— WORK TASK —
Write out exactly the lines of the entries below, from the first through the line containing "Definition ALIGNMENT : Z := 8.", and nothing beyond them.

*** Opening of MATERIAL FOR THIS TASK ***

(* ===== verification/Allocator.v ===== *)
(** * The heap allocator of the Wasm runtime

    [client/allocator/src/freeing_bump.rs]: a bump allocator with a free list
    per power of two, whose headers live in the linear memory of the guest.

    The [Memory] trait is a class; its instance for byte slices, the laws both
    rely on, and the correctness of the allocator over any memory with these
    laws are in AllocatorFacts and AllocatorTheorems. *)

From S2P Require Import Prelude.

(* ===================================================================== *)
(** ** Data *)

Inductive AllocError :=
| RequestedAllocationTooLarge
| AllocatorOutOfSpace
| MemoryShrinked
| OtherError (msg : string).

Definition ALIGNMENT : Z := 8.
Definition HEADER_SIZE : Z := 8.
Definition N_ORDERS : Z := 23.
Definition MIN_POSSIBLE_ALLOCATION : Z := 8.
Definition MAX_POSSIBLE_ALLOCATION : Z := 33554432.
Definition NIL_MARKER : Z := U32 - 1.

(** [Order(u32)] *)
Abbreviation Order := Z.

Inductive Link := Nil | Ptr (ptr : Z).

#[export] Instance Link_eq_dec : EqDecision Link.
Proof. solve_decision. Defined.

Inductive Header := Free (link : Link) | Occupied (order : Order).

(** The trait [Memory]; [None] where it returns an error. *)
Class Memory (Mem : Type) := {
  read_le_u64 : Mem -> Z -> option Z;
  write_le_u64 : Mem -> Z -> Z -> option Mem;
  mem_size : Mem -> Z
}.

Record FreeingBumpHeapAllocator := mkAllocator {
  bumper : Z;
  free_lists : list Link;
  total_size : Z;
  poisoned : bool;
  max_total_size : Z;
  max_bumper : Z;
  last_observed_memory_size : Z
}.

(** The allocator and the memory it is called with. *)
Record Heap (Mem : Type) := mkHeap { heap : FreeingBumpHeapAllocator; memory : Mem }.
#[global] Arguments mkHeap {Mem}.
#[global] Arguments heap {Mem}.
#[global] Arguments memory {Mem}.

Section Setters.
Context {Mem : Type}.
Implicit Types (a : FreeingBumpHeapAllocator) (s : Heap Mem).

Definition set_bumper x a := mkAllocator x (free_lists a) (total_size a) (poisoned a) (max_total_size a) (max_bumper a) (last_observed_memory_size a).
Definition set_free_lists x a := mkAllocator (bumper a) x (total_size a) (poisoned a) (max_total_size a) (max_bumper a) (last_observed_memory_size a).
Definition set_total_size x a := mkAllocator (bumper a) (free_lists a) x (poisoned a) (max_total_size a) (max_bumper a) (last_observed_memory_size a).
Definition set_poisoned x a := mkAllocator (bumper a) (free_lists a) (total_size a) x (max_total_size a) (max_bumper a) (last_observed_memory_size a).
Definition set_maxima x y a := mkAllocator (bumper a) (free_lists a) (total_size a) (poisoned a) x y (last_observed_memory_size a).
Definition set_observed x a := mkAllocator (bumper a) (free_lists a) (total_size a) (poisoned a) (max_total_size a) (max_bumper a) x.

Definition on_heap (f : FreeingBumpHeapAllocator -> FreeingBumpHeapAllocator) s : Heap Mem := mkHeap (f (heap s)) (memory s).
Definition set_memory (m : Mem) s : Heap Mem := mkHeap (heap s) m.
End Setters.

(* ===================================================================== *)
(** ** Orders, links and headers *)

(** [u32::trailing_zeros] *)
Fixpoint trailing_zeros_from (fuel : nat) (i x : Z) : Z :=
  match fuel with
  | O => i
  | S fuel => if Z.testbit x i then i else trailing_zeros_from fuel (i + 1) x
  end.
Definition trailing_zeros (x : Z) : Z := trailing_zeros_from 32 0 x.

(** [u32::next_power_of_two], for the arguments up to [2 ^ 31] it has a result for *)
Definition next_power_of_two (x : Z) : Z := 2 ^ Z.log2_up x.

(** [Order::size] *)
Definition order_size (o : Order) : Z := cast U32 (Z.shiftl MIN_POSSIBLE_ALLOCATION o).

Definition link_from_raw (raw : Z) : Link := if raw =? NIL_MARKER then Nil else Ptr raw.
Definition link_into_raw (l : Link) : Z := match l with Nil => NIL_MARKER | Ptr ptr => ptr end.

Definition OCCUPIED_MASK : Z := 0x100000000.

Section Allocator.
Context {P : Profile} {Mem : Type} {MM : Memory Mem}.
Local Abbreviation MH := (M (Heap Mem) AllocError).
Implicit Types (s : Heap Mem) (o : Order).

Definition order_from_raw (raw : Z) : MH Order :=
  if raw <? N_ORDERS then ret raw else fail (OtherError "invalid order").

Definition order_from_size (size : Z) : MH Order :=
  if MAX_POSSIBLE_ALLOCATION <? size then fail RequestedAllocationTooLarge
  else
    let clamped_size := if size <? MIN_POSSIBLE_ALLOCATION then MIN_POSSIBLE_ALLOCATION else size in
    sub U32 (trailing_zeros (next_power_of_two clamped_size)) (trailing_zeros MIN_POSSIBLE_ALLOCATION).

(** [Header::read_from] and [Header::write_into] *)
Definition read_header (header_ptr : Z) : MH Header :=
  let! raw := gets (fun s => read_le_u64 (memory s) header_ptr) in
  let! raw_header := ok_or raw (OtherError "read out of heap bounds") in
  let occupied := negb (Z.land raw_header OCCUPIED_MASK =? 0) in
  let header_data := cast U32 raw_header in
  if occupied then let! o := order_from_raw header_data in ret (Occupied o)
  else ret (Free (link_from_raw header_data)).

Definition raw_header (h : Header) : Z :=
  match h with
  | Occupied o => Z.lor o OCCUPIED_MASK
  | Free l => Z.lor (link_into_raw l) 0
  end.

Definition write_header (h : Header) (header_ptr : Z) : MH unit :=
  let! m := gets (fun s => write_le_u64 (memory s) header_ptr (raw_header h)) in
  let! m := ok_or m (OtherError "write out of heap bounds") in
  modify (set_memory m).

Definition into_occupied (h : Header) : option Order := match h with Occupied o => Some o | Free _ => None end.
Definition into_free (h : Header) : option Link := match h with Free l => Some l | Occupied _ => None end.

(** [self.free_lists[order]], and the assignment to it; out of range panics. *)
Definition get_head o : MH Link :=
  let! l := gets (fun s => free_lists (heap s) !! Z.to_nat o) in unwrap l.

Definition set_head o (l : Link) : MH unit :=
  let! heads := gets (fun s => free_lists (heap s)) in
  assert (bool_decide (is_Some (heads !! Z.to_nat o))) ;;
  modify (on_heap (set_free_lists (<[Z.to_nat o := l]> heads))).

(** [FreeLists::replace] *)
Definition replace_head o (l : Link) : MH Link :=
  let! prev := get_head o in
  set_head o l ;; ret prev.

(* --------------------------------------------------------------------- *)
(** *** The allocator *)

Definition new_allocator (heap_base : Z) : MH FreeingBumpHeapAllocator :=
  let! x := add U32 heap_base ALIGNMENT in
  let! x := sub U32 x 1 in
  let! aligned_heap_base := mul U32 (x / ALIGNMENT) ALIGNMENT in
  ret (mkAllocator aligned_heap_base (replicate (Z.to_nat N_ORDERS) Nil) 0 false 0 aligned_heap_base 0).

Definition bump (size heap_end : Z) : MH Z :=
  let! b := gets (fun s => bumper (heap s)) in
  let! top := add U32 b size in
  if heap_end <? top then fail AllocatorOutOfSpace
  else
    let! top := add U32 b size in
    modify (on_heap (set_bumper top)) ;;
    ret b.

Definition observe_memory_size : MH unit :=
  let! size := gets (fun s => mem_size (memory s)) in
  let! last := gets (fun s => last_observed_memory_size (heap s)) in
  if size <? last then fail MemoryShrinked
  else modify (on_heap (set_observed size)).

(** The chunk that [allocate] takes: the head of the free list, or a new one. *)
Definition take_chunk o : MH Z :=
  let! head := get_head o in
  match head with
  | Ptr header_ptr =>
      let! x := add U32 header_ptr (order_size o) in
      let! x := add U32 x HEADER_SIZE in
      let! size := gets (fun s => mem_size (memory s)) in
      assert (x <=? size) ;;
      let! h := read_header header_ptr in
      let! next_free := ok_or (into_free h) (OtherError "free list points to a occupied header") in
      set_head o next_free ;;
      ret header_ptr
  | Nil =>
      let! size := add U32 (order_size o) HEADER_SIZE in
      let! heap_end := gets (fun s => mem_size (memory s)) in
      bump size heap_end
  end.

(** A guard of both operations: an error after it leaves the allocator poisoned. *)
Definition guarded {A} (m : MH A) : MH A :=
  let! p := gets (fun s => poisoned (heap s)) in
  if p then fail (OtherError "the allocator has been poisoned")
  else on_err m (modify (on_heap (set_poisoned true))).

Definition allocate (size : Z) : MH Z :=
  guarded (
    observe_memory_size ;;
    let! o := order_from_size size in
    let! header_ptr := take_chunk o in
    write_header (Occupied o) header_ptr ;;
    let! chunk := add U32 (order_size o) HEADER_SIZE in
    let! total := gets (fun s => total_size (heap s)) in
    let! total := add U32 total chunk in
    modify (on_heap (set_total_size total)) ;;
    modify (on_heap (fun a => set_maxima (Z.max (total_size a) (max_total_size a)) (Z.max (bumper a) (max_bumper a)) a)) ;;
    add U32 header_ptr HEADER_SIZE).

Definition deallocate (ptr : Z) : MH unit :=
  guarded (
    observe_memory_size ;;
    let! header_ptr := ok_or (checked_sub ptr HEADER_SIZE) (OtherError "Invalid pointer for deallocation") in
    let! h := read_header header_ptr in
    let! o := ok_or (into_occupied h) (OtherError "the allocation points to an empty header") in
    let! prev_head := replace_head o (Ptr header_ptr) in
    write_header (Free prev_head) header_ptr ;;
    let! total := gets (fun s => total_size (heap s)) in
    let! chunk := add U32 (order_size o) HEADER_SIZE in
    let! total := ok_or (checked_sub total chunk)
      (OtherError "Unable to subtract from total heap size without overflow") in
    modify (on_heap (set_total_size total))).
End Allocator.

(* ===================================================================== *)
(** ** Byte slices *)

(** [u64::from_le_bytes] and [u64::to_le_bytes] *)
Fixpoint from_le_bytes (l : list Byte.byte) : Z :=
  match l with
  | [] => 0
  | b :: l' => Z.of_N (Byte.to_N b) + 256 * from_le_bytes l'
  end.

Fixpoint to_le_bytes (n : nat) (x : Z) : list Byte.byte :=
  match n with
  | O => []
  | S n => byte_of x :: to_le_bytes n (x / 256)
  end.

(** The start of the range, where it is in the heap. *)
Definition heap_range (offset length heap_len : Z) : option Z :=
  match checked_add U32 offset length with
  | Some end_ => if end_ <=? heap_len then Some offset else None
  | None => None
  end.

#[export] Instance Memory_bytes : Memory bytes := {|
  read_le_u64 m ptr :=
    start ← heap_range ptr 8 (Z.of_nat (length m));
    Some (from_le_bytes (take 8 (drop (Z.to_nat start) m)));
  write_le_u64 m ptr val :=
    start ← heap_range ptr 8 (Z.of_nat (length m));
    Some (take (Z.to_nat start) m ++ to_le_bytes 8 val ++ drop (Z.to_nat start + 8) m);
  mem_size m := Z.of_nat (length m)
|}.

*** Close of MATERIAL FOR THIS TASK ***

— TASK RESPONSE —
(* ===== verification/Allocator.v ===== *)
(** * The heap allocator of the Wasm runtime

    [client/allocator/src/freeing_bump.rs]: a bump allocator with a free list
    per power of two, whose headers live in the linear memory of the guest.

    The [Memory] trait is a class; its instance for byte slices, the laws both
    rely on, and the correctness of the allocator over any memory with these
    laws are in AllocatorFacts and AllocatorTheorems. *)

From S2P Require Import Prelude.

(* ===================================================================== *)
(** ** Data *)

Inductive AllocError :=
| RequestedAllocationTooLarge
| AllocatorOutOfSpace
| MemoryShrinked
| OtherError (msg : string).

Definition ALIGNMENT : Z := 8.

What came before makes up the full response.